# ACTIVITY
Go over the records and copy every line with the string "takes".

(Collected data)
####################
(** *** The history query *)

(** One dictionary [{"state": .., "timestamp": .., "version": ..}] of the
    list [get_state_history] returns. *)
Record history_entry : Type := HistoryEntry {
  e_state : gmap string V;
  e_timestamp : Z;
  e_version : Z;
}.

Definition entry_of (r : history_row) : history_entry :=
  HistoryEntry (h_state r) (h_timestamp r) (h_version r).

(** [ORDER BY timestamp DESC]: a row comes before the rows that are not
    newer.  SQL leaves the order of rows with equal timestamps open; the
    model takes the one of [merge_sort]. *)
Definition newer_first (r1 r2 : history_row) : Prop :=
  h_timestamp r2 ≤ h_timestamp r1.

#[export] Instance newer_first_dec : RelDecision newer_first :=
  λ r1 r2, decide (h_timestamp r2 ≤ h_timestamp r1).

(** [LIMIT ?]: SQLite puts no bound on the rows when the limit is
    negative. *)
Definition sql_limit {X : Type} (limit : Z) (rows : list X) : list X :=
  if decide (limit < 0) then rows else take (Z.to_nat limit) rows.

(** [limit: int = 10] *)
Definition default_limit : Z := 10.

(** [get_state_history(agent_id, limit)] *)
Definition get_state_history (db : database) (agent_id : string)
    (limit : Z) : list history_entry :=
  entry_of <$>
    sql_limit limit
      (merge_sort newer_first
         (filter (λ r, h_agent_id r = agent_id) (state_history db))).

End state_manager.
End StateManager.

(** ** The cache (data/cache.py) *)

Module EngagementCache.
Section engagement_cache.
Context {V : Type}.

(** [engagement_cache (key PRIMARY KEY, value, timestamp, expiry)] *)
Record cache_row : Type := CacheRow {
  c_value : V;
  c_timestamp : Z;
  c_expiry : Z;
}.

(** The object: [self.cache_duration] (seconds) and the table. *)
Record cache : Type := Cache {
  cache_duration : Z;
  engagement_cache : gmap string cache_row;
}.

(** [timedelta(seconds=s)] *)
Definition timedelta (seconds : Z) : Z := seconds * microseconds_per_second.

(** [set(key, value, expiry)], with [now] the reading of [datetime.now()].
    [expiry or self.cache_duration] takes the default on [None] and on [0]. *)
Definition expiry_time (c : cache) (expiry : option Z) (now : Z) : Z :=
  now + timedelta match expiry with
                  | Some e => if decide (e = 0) then cache_duration c else e
                  | None => cache_duration c
                  end.

Definition set (c : cache) (key : string) (value : V) (expiry : option Z)
    (now : Z) : cache :=
  {| cache_duration := cache_duration c;
     engagement_cache :=
       <[key := CacheRow value now (expiry_time c expiry now)]>
         (engagement_cache c) |}.

(** [get(key)], with [sql_now] the reading of SQLite's [datetime('now')]:
    [WHERE key = ? AND datetime('now') < datetime(expiry)]. *)
Definition get (c : cache) (key : string) (sql_now : Z) : option V :=
  match engagement_cache c !! key with
  | Some result =>
      if decide (sql_datetime sql_now < sql_datetime (c_expiry result))
      then Some (c_value result)
      else None
  | None => None
  end.

(** [delete(key)] *)
Definition delete (c : cache) (key : string) : cache :=
  {| cache_duration := cache_duration c;
     engagement_cache := base.delete key (engagement_cache c) |}.

(** [clear_expired()]:
    [DELETE ... WHERE datetime('now') >= datetime(expiry)]. *)
Definition clear_expired (c : cache) (sql_now : Z) : cache :=
  {| cache_duration := cache_duration c;
     engagement_cache :=
       filter (λ kr, ¬ (sql_datetime (c_expiry kr.2) ≤ sql_datetime sql_now))
              (engagement_cache c) |}.

(** *** Derived notions used by the statements *)

(** One call of a writing method and the clock reading it made. *)
Inductive call : Type :=
  | CallSet (key : string) (value : V) (expiry : option Z) (now : Z)
  | CallDelete (key : string)
  | CallClearExpired (sql_now : Z).





(** *** The metrics query *)

(** The dictionary [{"total_entries": .., "expired_entries": ..,
    "active_entries": ..}]. *)
Record cache_metrics : Type := CacheMetrics {
  total_entries : Z;
  expired_entries : Z;
  active_entries : Z;
}.
(** * INOX price API: pricing engine, rule-set loader and override gate

    A shallow embedding of [src/price.ts] ([PriceInputSchema],
    [calculatePrice]), of the rule-set loader ([PricingSchema],
    [getPricingConfig], [reloadPricingConfig]) and of [sanitizeOverrides]
    from [src/app.ts], followed by the properties the specification states
    about them.

    Numbers.  A JavaScript number is modelled as an exact rational or
    [NaN]: rounding error of binary floating point and the two infinities
    are outside the model, so every statement below is about finite values
    and exact arithmetic.  [undefined] and values inherited from
    [Object.prototype] are kept, because the code can read both. *)

From Stdlib Require Import QArith Qround Qabs Qminmax Lqa.
From stdpp Require Import gmap strings list fin_maps.

#[local] Set Warnings "-register-all".
#[local] Open Scope Q_scope.

(** ** JavaScript values and arithmetic *)

Module JS.

(** A number: finite (exact) or NaN. *)
Inductive number : Type :=
| Fin (q : Q)
| NaN.

Definition lift2 (f : Q -> Q -> Q) (a b : number) : number :=
  match a, b with
  | Fin x, Fin y => Fin (f x y)
  | _, _ => NaN
  end.

Definition add : number -> number -> number := lift2 Qplus.
Definition sub : number -> number -> number := lift2 Qminus.
Definition mul : number -> number -> number := lift2 Qmult.

(** [Math.max(a, b)]: NaN as soon as one argument is NaN. *)
Definition Math_max : number -> number -> number :=
  lift2 (fun x y => if Qle_bool x y then y else x).

(** [Math.floor] on a finite number. *)
Definition floorQ (x : Q) : Q := inject_Z (Qfloor x).

(** [Math.round(x)] is [floor(x + 0.5)]: nearest integer, ties upwards. *)
Definition roundQ (x : Q) : Q := inject_Z (Qfloor (x + (1 # 2))).

Definition Math_round (a : number) : number :=
  match a with
  | Fin x => Fin (roundQ x)
  | NaN => NaN
  end.

(** What reading a property of a plain object of numbers can give. *)
Inductive jsval : Type :=
| JUndefined
| JNumber (q : Q)
| JInherited (name : string).

(** [ToNumber]: [undefined], functions and objects all convert to NaN. *)
Definition ToNumber (v : jsval) : number :=
  match v with
  | JNumber q => Fin q
  | JUndefined | JInherited _ => NaN
  end.

(** [a ?? b] *)
Definition nullish (a b : jsval) : jsval :=
  match a with
  | JUndefined => b
  | _ => a
  end.

(** Property names every plain object inherits from [Object.prototype]. *)
Definition Object_prototype_keys : list string :=
  [ "constructor"; "__defineGetter__"; "__defineSetter__"; "hasOwnProperty";
    "__lookupGetter__"; "__lookupSetter__"; "isPrototypeOf";
    "propertyIsEnumerable"; "toString"; "valueOf"; "__proto__";
    "toLocaleString" ]%string.

(** [k in o] for a plain object [o]: own or inherited. *)
Definition in_operator (k : string) (o : gmap string Q) : bool :=
  bool_decide (is_Some (o !! k)) || bool_decide (k ∈ Object_prototype_keys).

(** [o[k]] *)
Definition get_property (o : gmap string Q) (k : string) : jsval :=
  match o !! k with
  | Some q => JNumber q
  | None =>
      if bool_decide (k ∈ Object_prototype_keys) then JInherited k
      else JUndefined
  end.

(** Truthiness of a string: only the empty string is falsy. *)
Definition truthy (s : string) : bool :=
  match s with
  | EmptyString => false
  | _ => true
  end.

(** Order on numbers; every comparison with NaN is false. *)
Definition ge0 (a : number) : Prop :=
  match a with
  | Fin x => 0 <= x
  | NaN => False
  end.

End JS.

Coercion JS.Fin : Q >-> JS.number.

Declare Scope js_scope.
Delimit Scope js_scope with js.
Bind Scope js_scope with JS.number.
Infix "+" := JS.add : js_scope.
Infix "-" := JS.sub : js_scope.
Infix "*" := JS.mul : js_scope.

(** ** Parsed JSON *)

Inductive value : Type :=
| VNull
| VBool (b : bool)
| VNum (q : Q)
| VStr (s : string)
| VArr (l : list value)
| VObj (m : gmap string value).

Definition as_num (v : value) : option Q :=
  match v with
  | VNum q => Some q
  | _ => None
  end.

Definition as_str (v : value) : option string :=
  match v with
  | VStr s => Some s
  | _ => None
  end.

Definition as_obj (v : value) : option (gmap string value) :=
  match v with
  | VObj m => Some m
  | _ => None
  end.

(** [z.number()] on a required field. *)
Definition z_number (v : option value) : option Q := v ≫= as_num.

(** [z.number().optional()]: absent is accepted, a non-number is not. *)
Definition z_number_optional (v : option value) : option (option Q) :=
  match v with
  | None => Some None
  | Some (VNum q) => Some (Some q)
  | Some _ => None
  end.

(** [z.record(keys, z.number())]: every key present must pass [keyOk] and
    carry a number.  No key is required to be present, also when [keys] is
    an enum: the parse walks the properties the object has, and the type
    inferred for such a record is a partial one. *)
Definition z_record (keyOk : string -> bool) (v : value) : option (gmap string Q) :=
  match v with
  | VObj m =>
      if bool_decide (map_Forall (λ k x, keyOk k = true ∧ is_Some (as_num x)) m)
      then Some (omap as_num m)
      else None
  | _ => None
  end.

(** Outcome of a call that may throw. *)
Inductive result (A : Type) : Type :=
| Ok (a : A)
| Throw (msg : string).

Arguments Ok {A} a.
Arguments Throw {A} msg.

(** ** The rule set and its loader ([config.ts]) *)

Module Config.

Definition DeliveryDaysSchema : list string := ["7"; "30"; "45"; "60"]%string.

Record FirstOrderDiscountByType : Type := {
  fo_table_only : Q;
  fo_all_in_one : Q;
  fo_dimensioned : Q
}.

Record AdvancePaymentDiscount : Type := {
  adv_none : Q;
  adv_50 : Q;
  adv_100 : Q
}.

Record PricingConfig : Type := {
  dimensionBaseEUR : gmap string Q;
  base_table_only : Q;
  base_all_in_one : Q;
  startup_discount_eur : Q;
  first_order_discount_by_type : FirstOrderDiscountByType;
  delivery_surcharge_eur : gmap string Q;
  advance_payment_discount_eur : AdvancePaymentDiscount;
  two_pcs_line_discount_eur : Q
}.

(** [PricingSchema.safeParse(json)]: [Some] is [parsed.data] of a
    successful parse. *)
Definition PricingSchema_safeParse (json : value) : option PricingConfig :=
  m ← as_obj json;
  dims ← m !! "dimensionBaseEUR"%string ≫= z_record (λ _, true);
  bt ← z_number (m !! "base_table_only"%string);
  ba ← z_number (m !! "base_all_in_one"%string);
  su ← z_number (m !! "startup_discount_eur"%string);
  fo ← m !! "first_order_discount_by_type"%string ≫= as_obj;
  fo_t ← z_number (fo !! "table_only"%string);
  fo_a ← z_number (fo !! "all_in_one"%string);
  fo_d ← z_number (fo !! "dimensioned"%string);
  ds ← m !! "delivery_surcharge_eur"%string
         ≫= z_record (λ k, bool_decide (k ∈ DeliveryDaysSchema));
  ap ← m !! "advance_payment_discount_eur"%string ≫= as_obj;
  ap_n ← z_number (ap !! "none"%string);
  ap_50 ← z_number (ap !! "50"%string);
  ap_100 ← z_number (ap !! "100"%string);
  tp ← z_number (m !! "two_pcs_line_discount_eur"%string);
  Some {| dimensionBaseEUR := dims;
          base_table_only := bt;
          base_all_in_one := ba;
          startup_discount_eur := su;
          first_order_discount_by_type :=
            {| fo_table_only := fo_t; fo_all_in_one := fo_a; fo_dimensioned := fo_d |};
          delivery_surcharge_eur := ds;
          advance_payment_discount_eur :=
            {| adv_none := ap_n; adv_50 := ap_50; adv_100 := ap_100 |};
          two_pcs_line_discount_eur := tp |}.
(** Three respondents, one with no recorded facility, ratings still text. *)
Definition raw_survey : DataFrame :=
  survey [Str "A"; Str "B"; NaN] [Str "M"; Str "F"; Str "F"]
         (Numeric [Some 3%Q; Some 2%Q; None])
         (Object [Str "Satisfied"; Str "Good"; Str "unknown"]).

Definition clean_survey : DataFrame := clean no_number raw_survey.

(** ** Vocabulary of the properties *)


(** The filtered table of an invocation. *)
Definition filtered_subset (df : DataFrame) (triggered_id : option string)
  (selected_facilities selected_sexes : list scalar) : result DataFrame :=
  sel <- select_rows df triggered_id selected_facilities selected_sexes ;;
  Ok (snd sel).

(** Every column is as long as the index. *)
Definition well_formed (df : DataFrame) : bool :=
  forallb (fun c => (series_len (snd c) =? len df)%nat) (columns df).

(** The column [col] of [df], when present, has a numeric dtype. *)
Definition numeric_at (df : DataFrame) (col : string) : Prop :=
  forall s, lookup col (columns df) = Some s -> exists v, s = Numeric v.

(** Every required column is in the table. *)
Definition has_required_columns (df : DataFrame) : Prop :=
  forall col, In col (all_satisfaction_cols ++ filter_cols) ->
              has_column df col = true.
(** * Betflix: the bet lifecycle settlement engine

    A shallow embedding of [packages/hardhat/contracts/Betflix.sol] and the
    properties of its lifecycle (create, join, resolve, cancel), its escrow
    accounting and its price conversion.

    The source file holds two variants of the contract.  The current one
    (ENS trophies, whole-USD targets, [Ownable]) is embedded in module
    [Betflix]; the earlier one (no trophies, oracle-format targets, the
    creator's oracle fee folded into payout and refund) in module
    [BetflixLegacy].

    Modelling conventions.
    - Unsigned Solidity integers ([uint256], [address], [bytes32], ...) are
      [N]; signed ones ([int64], [int32], [int256]) are [Z].  Solidity 0.8
      arithmetic is checked: every [+], [-], [*], [**], [/] and unary minus
      of the source is a [checked_*] operation that panics out of range.
    - A transaction runs in the monad [M]: it reads the call environment
      ([msg], [block] and the answers of the external contracts), threads
      the contract's world (storage, ether balance, trace of outgoing
      effects) and either returns or reverts.  A revert carries no world:
      the EVM discards every change made by a reverted call, and [transact]
      keeps the world from before the call.
    - The answers of external contracts (the Pyth oracle, the ENS name
      wrapper, the recipients of ether) are fields of the environment, so
      every behaviour of the collaborators is covered.  An external call is
      atomic in the model; the four lifecycle entry points are
      [nonReentrant] in the source, so a callee cannot re-enter them.
    - What the atomic call leaves out: the owner's entry points are not
      [nonReentrant], so a recipient that is the owner can call them while
      a lifecycle call pays it (and any entry point while
      [emergencyWithdrawAll] pays it), and ether can be forced into the
      contract at any time.  Inside a lifecycle call neither writes a bet
      or a reservation, so what is proved of the bets, the reservations
      and the transfers of such a call holds of the source; the balance
      after a call that pays ether out is the source's only when the
      recipient does neither, and a statement about it says so. *)

From Stdlib Require Import ZArith NArith Lia Bool.
From stdpp Require Import base option list strings gmap.
(** * smallsh: a shallow embedding of the command execution core

    The development follows [smallsh.c].  C strings live in byte buffers
    and are addressed by offsets; [strtok] keeps its saved position and
    writes terminators into the buffer it scans, so the buffer and the
    saved position are threaded explicitly through every function that
    tokenizes.  The functions of the C library that the program calls
    ([strlen], [strstr], [strncpy], [strcat], [strtok], [snprintf], [fgets])
    are written out as the C standard describes them, the status word of
    [wait] as Linux encodes it, and the operating system ([open], [fork],
    [execvp]) is an explicit oracle. *)

From Stdlib Require Import ZArith Ascii.
From stdpp Require Import gmap list strings.

Open Scope Z_scope.

(** ** C strings inside byte buffers *)

Definition NUL : ascii := "000"%char.
Definition SP : ascii := " "%char.

Abbreviation buffer := (list ascii).

Definition chars (s : string) : list ascii := String.list_ascii_of_string s.

(** Reading a byte; what lies behind the written part of an array that was
    cleared beforehand is zero. *)
Definition rd (b : buffer) (p : nat) : ascii := default NUL (b !! p).

Definition wr (b : buffer) (p : nat) (c : ascii) : buffer := <[p := c]> b.

(** Length of the longest prefix whose bytes all satisfy [f]. *)
Fixpoint span_len (f : ascii -> bool) (s : list ascii) : nat :=
  match s with
  | [] => 0%nat
  | c :: s' => if f c then S (span_len f s') else 0%nat
  end.

Definition nonnul (c : ascii) : bool := negb (Ascii.eqb c NUL).

Definition strlen (b : buffer) (p : nat) : nat := span_len nonnul (drop p b).

(** The C string that starts at offset [p]. *)
Definition cstr (b : buffer) (p : nat) : list ascii :=
  take (strlen b p) (drop p b).

Definition streq (a b : list ascii) : bool := bool_decide (a = b).
(** *** File names *)

Lemma many_inv (g : bool) (p : N -> bool) (min : nat) (s : jsstring)
    (k : jsstring -> option mres) (x : mres) :
  many g p min s k = Some x ->
  exists pre s', s = pre ++ s' /\ forallb p pre = true /\
                 (min <= length pre)%nat /\ k s' = Some x.
Proof.
  revert min. induction s as [|c s IH]; intros min H; cbn [many] in H.
  - destruct min; [|discriminate]. exists [], []. auto.
  - assert (Hstop : match min with O => k (c :: s) | S _ => None end = Some x ->
                    exists pre s', c :: s = pre ++ s' /\ forallb p pre = true /\
                                   (min <= length pre)%nat /\ k s' = Some x).
    { destruct min; [|discriminate]. intros E. exists [], (c :: s). auto. }
    assert (Hmore : (if p c then many g p (pred min) s k else None) = Some x ->
                    exists pre s', c :: s = pre ++ s' /\ forallb p pre = true /\
                                   (min <= length pre)%nat /\ k s' = Some x).
    { destruct (p c) eqn:Hc; [|discriminate]. intros E.
      apply IH in E as (pre & s' & -> & Hp & Hl & Hk).
      exists (c :: pre), s'. cbn [forallb length]. rewrite Hc, Hp.
      repeat split; [lia | exact Hk]. }
    destruct g.
    + destruct (if p c then many true p (pred min) s k else None) eqn:E.
      * apply Hmore, H.
      * apply Hstop, H.
    + destruct (match min with O => k (c :: s) | S _ => None end) eqn:E.
      * apply Hstop, H.
      * apply Hmore, H.
Qed.

(** What a match of [filePattern] captures: a run of characters that are
    not line terminators, at least one. *)
Lemma filePattern_capture (s m0 : jsstring) (caps : list jsstring) :
  match_here filePattern s = Some (m0, caps) ->
  exists g, caps = [g] /\ g <> [] /\ forallb is_dot g = true.
Proof.
  unfold match_here, filePattern. cbn [mt].
  destruct (strip_prefix (marker ++ js " ") s) as [s1|]; [|discriminate].
  destruct (many false is_dot 1 s1 _) as [[rest caps']|] eqn:Hm; [|discriminate].
  intros H. injection H as _ <-.
  apply many_inv in Hm as (pre & s' & -> & Hp & Hl & Hk).
  exists pre. rewrite EngineFacts.take_matched in Hk.
  assert (caps' = [pre]) as ->.
  { destruct (strip_prefix [10] s') as [s2|].
    - injection Hk as _ <-. reflexivity.
    - destruct s'; [|discriminate]. injection Hk as _ <-. reflexivity. }
  repeat split; [|exact Hp]. destruct pre; [cbn in Hl; lia | discriminate].
Qed.

Lemma matches_from_all (r : regex) (P : jsstring * list jsstring -> Prop) :
  (forall t m, match_here r t = Some m -> P m) ->
  forall s skip, Forall P (matches_from r s skip).
Proof.
  intros HP s. induction s as [|c s IH]; intros skip; cbn [matches_from].
  - destruct skip; [|constructor].
    destruct (match_here r []) as [m|] eqn:E; constructor; [|constructor].
    eapply HP, E.
  - destruct skip; [|apply IH].
    destruct (match_here r (c :: s)) as [[m0 caps]|] eqn:E; [|apply IH].
    constructor; [eapply HP, E | apply IH].
Qed.

Lemma drop_spaces_suffix (s : jsstring) : exists p, s = p ++ drop_spaces s.
Proof.
  induction s as [|c s (p & IH)]; [exists []; reflexivity|].
  cbn [drop_spaces]. destruct (is_space c).
  - exists (c :: p). cbn [app]. congruence.
  - exists []. reflexivity.
Qed.

Lemma drop_spaces_head (s : jsstring) :
  match drop_spaces s with [] => True | c :: _ => is_space c = false end.
Proof.
  induction s as [|c s IH]; [exact I|].
  cbn [drop_spaces]. destruct (is_space c) eqn:E; [exact IH | exact E].
Qed.

Lemma drop_spaces_fix (s : jsstring) :
  match s with [] => True | c :: _ => is_space c = false end ->
  drop_spaces s = s.
Proof.
  destruct s as [|c s]; [reflexivity|]. intros H. cbn [drop_spaces].
  rewrite H. reflexivity.
Qed.

Lemma forallb_drop_spaces (p : N -> bool) (s : jsstring) :
  forallb p s = true -> forallb p (drop_spaces s) = true.
Proof.
  intros H. destruct (drop_spaces_suffix s) as (pre & E).
  rewrite E, forallb_app in H. apply andb_true_iff in H as [_ H]. exact H.
Qed.

Lemma forallb_rev (p : N -> bool) (s : jsstring) :
  forallb p (rev s) = forallb p s.
Proof.
  induction s as [|c s IH]; [reflexivity|].
  cbn [rev forallb]. rewrite forallb_app, IH. cbn [forallb].
  rewrite andb_true_r. apply andb_comm.
Qed.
####################
# ANSWER BOX
    model takes the one of [merge_sort]. *)
    [expiry or self.cache_duration] takes the default on [None] and on [0]. *)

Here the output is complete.